In Phraan Muan there were three persons who enacted this role and their
paths of literacy conformed to a standard pattern: preliminary education
as a child dekwat in the school run by the monks; then, in adolescence
service as novice during which skills in reading and copying the sacred
Tham and secular Lao languages were acquired, and finally a period
of service as monk in which ritual skills were perfected. In Chapter 13,
two of these ritual experts will engage our attention in detail.

Mau Ya and Mau Khwan/Paahm: the physician's art is not within the
scope of this book; the village's most successful physician, Phau Tu
Phan, was in fact also an achaan wat and a mau khwan. He learned the
arts of medicine and the conduct of sukhwan rites, after he had given
up his robes, from his mother's brother and a kinsman of his grand-parental
generation respectively, but his previous acquisition of literacy
in the wat was an essential qualification.

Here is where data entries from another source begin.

(** ** The outcomes of a fetch, in the words of the spec *)

(** The fetch fails: the request was rejected, the response has a status
    outside 200..299, or its body is not JSON. The second index is the
    error the [catch] block receives. *)
Inductive fetch_fails {Raw : Type} : FetchOutcome Raw -> JSError -> Prop :=
| network_error (e : JSError) :
    fetch_fails (FetchRejected e) e
| bad_status (res : Response Raw) :
    status res < 200 \/ 299 < status res ->
    fetch_fails (FetchResolved res) (ApiError (status res))
| malformed_json (res : Response Raw) (e : JSError) :
    200 <= status res <= 299 ->
    json res = JsonRejected e ->
    fetch_fails (FetchResolved res) e.

(** The fetch succeeds with a body whose [details] array is [details]. *)
Inductive fetch_succeeds {Raw : Type} : FetchOutcome Raw -> list Raw -> Prop :=
| success (res : Response Raw) (st : jsstring) (details : list Raw) :
    200 <= status res <= 299 ->
    json res = JsonResolved (Body st details) ->
    fetch_succeeds (FetchResolved res) details.

(** * Properties *)

(** ** Trimming *)

Lemma trimStart_nil (s : jsstring) :
  trimStart s = [] <-> forallb is_white_space s = true.
Proof.
  induction s as [|c s IH]; simpl; [tauto|].
  destruct (is_white_space c); simpl; [exact IH|].
  split; discriminate.
Qed.
(** * USPTO bulk file processor: the three converters of [src/converters.ts]

    A shallow embedding of [convertUsptoVersion4XmlDataToJs],
    [convertUsptoVersion2XmlDataToJs] and [convertUsptoPftapsDataToJs],
    together with the JavaScript string, array and object operations they
    are written with, and the properties of the extraction engine.

    Modelling conventions.
    - A JavaScript string is a [string]: a sequence of code units, of which
      the embedding keeps those below 256.  On these the class [\s] of the
      regular expressions and the set removed by [trim] are both
      TAB, LF, VT, FF, CR, SPACE and NBSP.
    - An [async] function that resolves is [Returned], one that rejects (an
      exception escaped its body) is [Thrown].
    - The XML parser [xml2js] is not part of the repository: the two XML
      converters take it as a parameter [parseStringPromise], and a parsed
      document is a [JsValue]. *)

From Stdlib Require Import String Ascii List Bool Arith Lia.
Import ListNotations.
Local Open Scope string_scope.
Local Open Scope list_scope.

(** ** Exceptions *)

Inductive JsError : Type :=
| TypeError     (* property access on null or undefined, iteration over null *)
| ParseError.   (* rejection of the XML parser *)

Inductive outcome (A : Type) : Type :=
| Returned (a : A)
| Thrown (e : JsError).
Arguments Returned {A} a.
Arguments Thrown {A} e.

Definition bind {A B : Type} (m : outcome A) (k : A -> outcome B) : outcome B :=
  match m with
  | Returned a => k a
  | Thrown e => Thrown e
  end.

Notation "x <- m ;; k" := (bind m (fun x => k))
  (at level 61, m at next level, right associativity).

(** [for (let x of xs) body], with the loop-carried variables as [acc]:
    an exception thrown by one iteration ends the loop. *)
Fixpoint forOf {A S : Type} (xs : list A) (body : S -> A -> outcome S) (acc : S)
  : outcome S :=
  match xs with
  | [] => Returned acc
  | x :: rest => acc' <- body acc x ;; forOf rest body acc'
  end.

(** ** JavaScript strings *)

Module JsString.

Definition TAB : ascii := ascii_of_nat 9.
Definition LF : ascii := ascii_of_nat 10.
Definition CR : ascii := ascii_of_nat 13.
Definition DQUOTE : ascii := ascii_of_nat 34.
Definition BACKSLASH : ascii := ascii_of_nat 92.

(** The line terminator ['\r\n'] of the legacy dialect. *)
Definition CRLF : string := String CR (String LF EmptyString).

(** [\s], and the characters removed by [trim]. *)
Definition isSpace (c : ascii) : bool :=
  let n := nat_of_ascii c in
  (((9 <=? n) && (n <=? 13)) || (n =? 32) || (n =? 160))%nat.

(** [[0-9]] *)
Definition isDigit (c : ascii) : bool :=
  let n := nat_of_ascii c in ((48 <=? n) && (n <=? 57))%nat.

(** Canonicalisation of the [i] flag (without [u]): a code unit is compared
    through its upper-case form; an ASCII letter of a pattern is only met
    by an ASCII letter of the text. *)
Definition canonicalize (c : ascii) : ascii :=
  let n := nat_of_ascii c in
  if ((97 <=? n) && (n <=? 122))%nat then ascii_of_nat (n - 32) else c.

(** [s.startsWith(p)] *)
Fixpoint startsWith (s p : string) {struct p} : bool :=
  match p, s with
  | EmptyString, _ => true
  | String a p', String b s' => Ascii.eqb a b && startsWith s' p'
  | String _ _, EmptyString => false
  end.

(** The same test under the [i] flag. *)
Fixpoint startsWithCI (s p : string) {struct p} : bool :=
  match p, s with
  | EmptyString, _ => true
  | String a p', String b s' =>
      Ascii.eqb (canonicalize a) (canonicalize b) && startsWithCI s' p'
  | String _ _, EmptyString => false
  end.

Fixpoint drop (n : nat) (s : string) : string :=
  match n, s with
  | 0, _ => s
  | S k, String _ s' => drop k s'
  | S _, EmptyString => EmptyString
  end.

Fixpoint take (n : nat) (s : string) : string :=
  match n, s with
  | 0, _ => EmptyString
  | S k, String c s' => String c (take k s')
  | S _, EmptyString => EmptyString
  end.

(** Leftmost occurrence of [sep] in [s]: the text before it and the text
    after it. *)
Fixpoint cut (sep s : string) {struct s} : option (string * string) :=
  if startsWith s sep then Some (EmptyString, drop (String.length sep) s)
  else match s with
       | EmptyString => None
       | String c s' =>
           match cut sep s' with
           | Some (b, a) => Some (String c b, a)
           | None => None
           end
       end.

Fixpoint cutCI (sep s : string) {struct s} : option (string * string) :=
  if startsWithCI s sep then Some (EmptyString, drop (String.length sep) s)
  else match s with
       | EmptyString => None
       | String c s' =>
           match cutCI sep s' with
           | Some (b, a) => Some (String c b, a)
           | None => None
           end
       end.

Fixpoint splitFuel (fuel : nat) (sep s : string) : list string :=
  match fuel with
  | 0 => [s]
  | S k =>
      match cut sep s with
      | None => [s]
      | Some (b, a) => b :: splitFuel k sep a
      end
  end.

(** [s.split(sep)] for a non-empty separator [sep]: the pieces between the
    non-overlapping occurrences of [sep], found from the left.  Splitting on
    a regular expression that is a literal, as [/PATN\r\n/gm], is the same
    function. *)
Definition split (s sep : string) : list string := splitFuel (String.length s) sep s.

(** ** Splitting on [/(A|B)tail/gm]: the captured group is spliced in *)

Fixpoint matchAlt (alts : list string) (tail s : string)
  : option (string * string) :=
  match alts with
  | [] => None
  | a :: rest =>
      if startsWith s (a ++ tail)%string
      then Some (a, drop (String.length (a ++ tail)%string) s)
      else matchAlt rest tail s
  end.

Fixpoint cutAlt (alts : list string) (tail s : string) {struct s}
  : option (string * string * string) :=
  match matchAlt alts tail s with
  | Some (cap, a) => Some (EmptyString, cap, a)
  | None =>
      match s with
      | EmptyString => None
      | String c s' =>
          match cutAlt alts tail s' with
          | Some (b, cap, a) => Some (String c b, cap, a)
          | None => None
          end
      end
  end.

Fixpoint splitAltFuel (fuel : nat) (alts : list string) (tail s : string)
  : list string :=
  match fuel with
  | 0 => [s]
  | S k =>
      match cutAlt alts tail s with
      | None => [s]
      | Some (b, cap, a) => b :: cap :: splitAltFuel k alts tail a
      end
  end.

Definition splitAlt (s : string) (alts : list string) (tail : string)
  : list string :=
  splitAltFuel (String.length s) alts tail s.

(** ** [trim] *)

Fixpoint trimStart (s : string) : string :=
  match s with
  | EmptyString => EmptyString
  | String c s' => if isSpace c then trimStart s' else s
  end.

Fixpoint trimEnd (s : string) : string :=
  match s with
  | EmptyString => EmptyString
  | String c s' =>
      match trimEnd s' with
      | EmptyString => if isSpace c then EmptyString else String c EmptyString
      | t => String c t
      end
  end.

Definition trim (s : string) : string := trimEnd (trimStart s).

(** ** [s.match(/[<]open\s.*?[<][/]open[>]/gmis)]

    At a position the expression matches when the opening text is there
    (any letter case), followed by one white-space character; the lazy
    [.*?] (with the [s] flag a dot is any character) then stops at the
    first closing text.  The result of [match] with the [g] flag is the
    array of the matched texts, and [null] when there is none. *)

Definition matchSpanAt (opening closing s : string) : option nat :=
  if startsWithCI s opening then
    match drop (String.length opening) s with
    | String w rest =>
        if isSpace w then
          match cutCI closing rest with
          | Some (b, _) =>
              Some (String.length opening + 1 + String.length b + String.length closing)
          | None => None
          end
        else None
    | EmptyString => None
    end
  else None.

Fixpoint matchAllFuel (fuel : nat) (opening closing s : string) : list string :=
  match fuel with
  | 0 => []
  | S k =>
      match s with
      | EmptyString => []
      | String _ s' =>
          match matchSpanAt opening closing s with
          | Some n => take n s :: matchAllFuel k opening closing (drop n s)
          | None => matchAllFuel k opening closing s'
          end
      end
  end.

Definition matchSpans (s opening closing : string) : option (list string) :=
  match matchAllFuel (String.length s) opening closing s with
  | [] => None
  | l => Some l
  end.

End JsString.

Import JsString.

(** ** JavaScript values *)

(** The values the converters handle: the documents of the XML parser
    (strings, arrays, and objects whose properties are kept in enumeration
    order) and the fields of a patent record. *)
#[warnings="-register-all"]
Inductive JsValue : Type :=
| JUndefined
| JNull
| JStr (s : string)
| JArr (items : list JsValue)
| JObj (props : list (string * JsValue)).

Module Js.

Definition ofOption (o : option string) : JsValue :=
  match o with
  | Some s => JStr s
  | None => JNull
  end.

(** [value === null] *)
Definition isNull (v : JsValue) : bool :=
  match v with
  | JNull => true
  | _ => false
  end.

Fixpoint lookup (k : string) (props : list (string * JsValue)) : JsValue :=
  match props with
  | [] => JUndefined
  | (k', v) :: rest => if String.eqb k k' then v else lookup k rest
  end.

(** [v['k']] for a property name [k] that is neither an array index nor a
    name found on a prototype (no key of the converters is): reading a
    property of [null] or [undefined] throws, a string or an array has no
    such property. *)
Definition getKey (v : JsValue) (k : string) : outcome JsValue :=
  match v with
  | JUndefined | JNull => Thrown TypeError
  | JStr _ | JArr _ => Returned JUndefined
  | JObj props => Returned (lookup k props)
  end.

(** [v[0]]: the first element of an array, the first character of a
    string, the property ['0'] of an object. *)
Definition getFirst (v : JsValue) : outcome JsValue :=
  match v with
  | JUndefined | JNull => Thrown TypeError
  | JStr (String c _) => Returned (JStr (String c EmptyString))
  | JStr EmptyString => Returned JUndefined
  | JArr (x :: _) => Returned x
  | JArr [] => Returned JUndefined
  | JObj props => Returned (lookup "0" props)
  end.

(** A lookup path as the source writes it: [t['a'][0]['$']['b']] is
    [getPath t [Key "a"; First; Key "$"; Key "b"]]. *)
Inductive step : Type :=
| Key (k : string)
| First.

Definition getStep (v : JsValue) (st : step) : outcome JsValue :=
  match st with
  | Key k => getKey v k
  | First => getFirst v
  end.

Fixpoint getPath (v : JsValue) (path : list step) : outcome JsValue :=
  match path with
  | [] => Returned v
  | st :: rest => w <- getStep v st ;; getPath w rest
  end.

(** [v.map(f)]: only an array has the method. *)
Definition arrayMap (v : JsValue) (f : JsValue -> outcome JsValue)
  : outcome JsValue :=
  match v with
  | JArr items =>
      out <- forOf items (fun acc x => y <- f x ;; Returned (acc ++ [y])) [] ;;
      Returned (JArr out)
  | _ => Thrown TypeError
  end.

(** [try { field = e } catch (parsingError) { field = null }] *)
Definition tryOrNull (e : outcome JsValue) : JsValue :=
  match e with
  | Returned v => v
  | Thrown _ => JNull
  end.

(** *** [JSON.stringify] *)

Definition hexDigit (n : nat) : ascii :=
  if (n <? 10)%nat then ascii_of_nat (48 + n) else ascii_of_nat (87 + n).

Definition quoteChar (c : ascii) : string :=
  let n := nat_of_ascii c in
  if (n =? 34)%nat then String BACKSLASH (String DQUOTE EmptyString)
  else if (n =? 92)%nat then String BACKSLASH (String BACKSLASH EmptyString)
  else if (n =? 8)%nat then String BACKSLASH "b"
  else if (n =? 9)%nat then String BACKSLASH "t"
  else if (n =? 10)%nat then String BACKSLASH "n"
  else if (n =? 12)%nat then String BACKSLASH "f"
  else if (n =? 13)%nat then String BACKSLASH "r"
  else if (n <? 32)%nat
       then String BACKSLASH
              (String.append "u00"
                 (String (hexDigit (n / 16)) (String (hexDigit (n mod 16)) EmptyString)))
  else String c EmptyString.

Fixpoint quoteBody (s : string) : string :=
  match s with
  | EmptyString => EmptyString
  | String c s' => String.append (quoteChar c) (quoteBody s')
  end.

Definition quote (s : string) : string :=
  String DQUOTE (String.append (quoteBody s) (String DQUOTE EmptyString)).

(** [JSON.stringify v]; [None] is the result [undefined].  Inside an array
    [undefined] is written [null], inside an object the property is left
    out. *)
Fixpoint stringify (v : JsValue) : option string :=
  match v with
  | JUndefined => None
  | JNull => Some "null"
  | JStr s => Some (quote s)
  | JArr items =>
      Some (String.append "["
             (String.append
                (String.concat ","
                   (map (fun x => match stringify x with
                                  | Some s => s
                                  | None => "null"
                                  end) items))
                "]"))
  | JObj props =>
      Some (String.append "{"
             (String.append
                (String.concat ","
                   (flat_map (fun p => match stringify (snd p) with
                                       | Some s => [String.append (quote (fst p))
                                                      (String.append ":" s)]
                                       | None => []
                                       end) props))
                "}"))
  end.
(** * Xadrez: the chess rules engine and its computer opponent

    A shallow embedding of [src/utils/chess.ts] (move legality, check,
    checkmate and stalemate), of [src/utils/chessAI.ts] (move generation,
    greedy capture and two-ply minimax) and of the board update performed by
    the [ChessBoard] component, followed by the properties of the
    specification that concern them.

    Numbers are integers ([Z]), but for the number [Math.random()] returns,
    which is a binary64 value; a JavaScript array is a list of values
    together with the non-index properties that a store at a negative key
    creates; a read that JavaScript answers with [undefined] is a value of
    its own, and a property read on [undefined] is the [Throw] outcome. *)

From Stdlib Require Import ZArith Bool Lia.
From stdpp Require Import base list.

Local Open Scope Z_scope.

(** ** Outcomes of an evaluation *)

(** [Ret v]: the call returns [v]. [Throw]: the call raises a [TypeError]
    (a property read or write on [undefined]). [Diverge]: a loop of the model
    used up its iteration budget. *)
Inductive result (A : Type) : Type :=
| Ret (a : A)
| Throw
| Diverge.
Arguments Ret {A} a.
Arguments Throw {A}.
Arguments Diverge {A}.

Definition result_bind {A B} (m : result A) (k : A -> result B) : result B :=
  match m with
  | Ret a => k a
  | Throw => Throw
  | Diverge => Diverge
  end.

#[global] Instance result_ret : MRet result := @Ret.
#[global] Instance result_mbind : MBind result :=
  fun A B k m => result_bind m k.

(** [returns m]: the evaluation neither throws nor runs out of budget. *)
Definition returns {A} (m : result A) : Prop := exists v, m = Ret v.

(** ** The data model *)

Module Types.

(** Modelled from the spec: the declarations of [@/types/chess]
    ([PieceType], [ChessPiece], [Position], [BoardState]), which the sources
    import; the constructors are the string literals the code compares
    against and the keys of [pieceValues]. *)
Inductive PieceType := pawn | knight | bishop | rook | queen | king.

Inductive Color := white | black.

Record ChessPiece := mkPiece { type : PieceType; color : Color }.

Record Position := mkPos { row : Z; col : Z }.

End Types.
Export Types.
(** * fastify-renderer: the React renderer's dispatch, routing and hook code

    A shallow embedding of
      - [packages/fastify-renderer/src/node/renderers/react/ReactRenderer.tsx]
        ([stripBasePath], [routeTableVitePlugin], [workerStreamRender],
        [startRenderBus], [wrappedRender]),
      - the server-side render module ([staticRender]),
      - [packages/fastify-renderer/src/node/types.ts]
        ([FastifyRendererHook], [StreamWorkerEvent]) and [Renderer.ts]
        ([RenderableRegistration], [scriptTag]),
    followed by the properties established about them.

    JavaScript strings are modelled as [string]; every string operation
    used by the source ([startsWith], [slice], [includes], [replace] with a
    string pattern) works unit by unit, and is written out below. *)

From stdpp Require Import gmap strings list sorting.
From Stdlib Require Import Ascii ZArith Lia Permutation.

#[local] Set Warnings "-clear-no-such-hyp".

(** ** JavaScript string primitives *)

Module JsString.

(** [s.startsWith(b)] *)
Fixpoint startsWith (s b : string) {struct b} : bool :=
  match b with
  | "" => true
  | String cb b' =>
      match s with
      | "" => false
      | String cs s' => if decide (cs = cb) then startsWith s' b' else false
      end
  end.

(** [s.slice(n)] for a non-negative [n]: drops the first [n] units. *)
Fixpoint slice (s : string) (n : nat) {struct n} : string :=
  match n with
  | O => s
  | S n' => match s with
            | "" => ""
            | String _ s' => slice s' n'
            end
  end.

(** [s.includes(needle)] *)
Fixpoint includes (s needle : string) : bool :=
  startsWith s needle ||
  match s with
  | "" => false
  | String _ s' => includes s' needle
  end.

(** [s.replace(pat, repl)] with a string pattern: only the first
    occurrence is replaced.  [repl] is copied literally (the source's
    replacement has no [$] sequence). *)
Fixpoint replace (s pat repl : string) : string :=
  if startsWith s pat then repl +:+ slice s (String.length pat)
  else match s with
       | "" => ""
       | String c s' => String c (replace s' pat repl)
       end.

(** JavaScript truthiness of a [string | null] value. *)
Definition truthy (v : option string) : bool :=
  match v with
  | None => false
  | Some s => negb (String.eqb s "")
  end.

The khwan rites and its officiants will be treated in a subsequent
chapter. Here it is sufficient to note that the most popular mau khwan
in the village in 1961 was Phau Champi, who had been a novice and a monk,
was an achaan wat, a pupil of and successor to Phau Tu Phan (a distant
kinsman), a member of the `wat committee', and the village's most
respected and pious leader. His ritual expertise was acquired after service
in the wat, where he gained literacy.

The recruitment to these positions may be summed up as follows: the
practice of medicine and khwan and associated rites requires literacy of
the type acquired in the temple; yet a person who has been a novice and
monk does not automatically become a medical or ritual expert. Traditionally
these arts have to be learned from an existing practitioner, who is likely
to nominate and train a kinsman to succeed him; the apprentice usually
waits until his teacher is ready to give up before he himself practises
on his own. This appears to be the professional etiquette within the
village.

Thus this interlocking relationship of teacher and chosen disciple means
that recruitment for the learning of the arts of mau khwan and mau ya
is not completely open nor a simple commercial transaction. The eligibility
and suitability of the candidate are assessed by the teacher, and the
prescribed qualities of character are intrinsic to the role of ritual elder.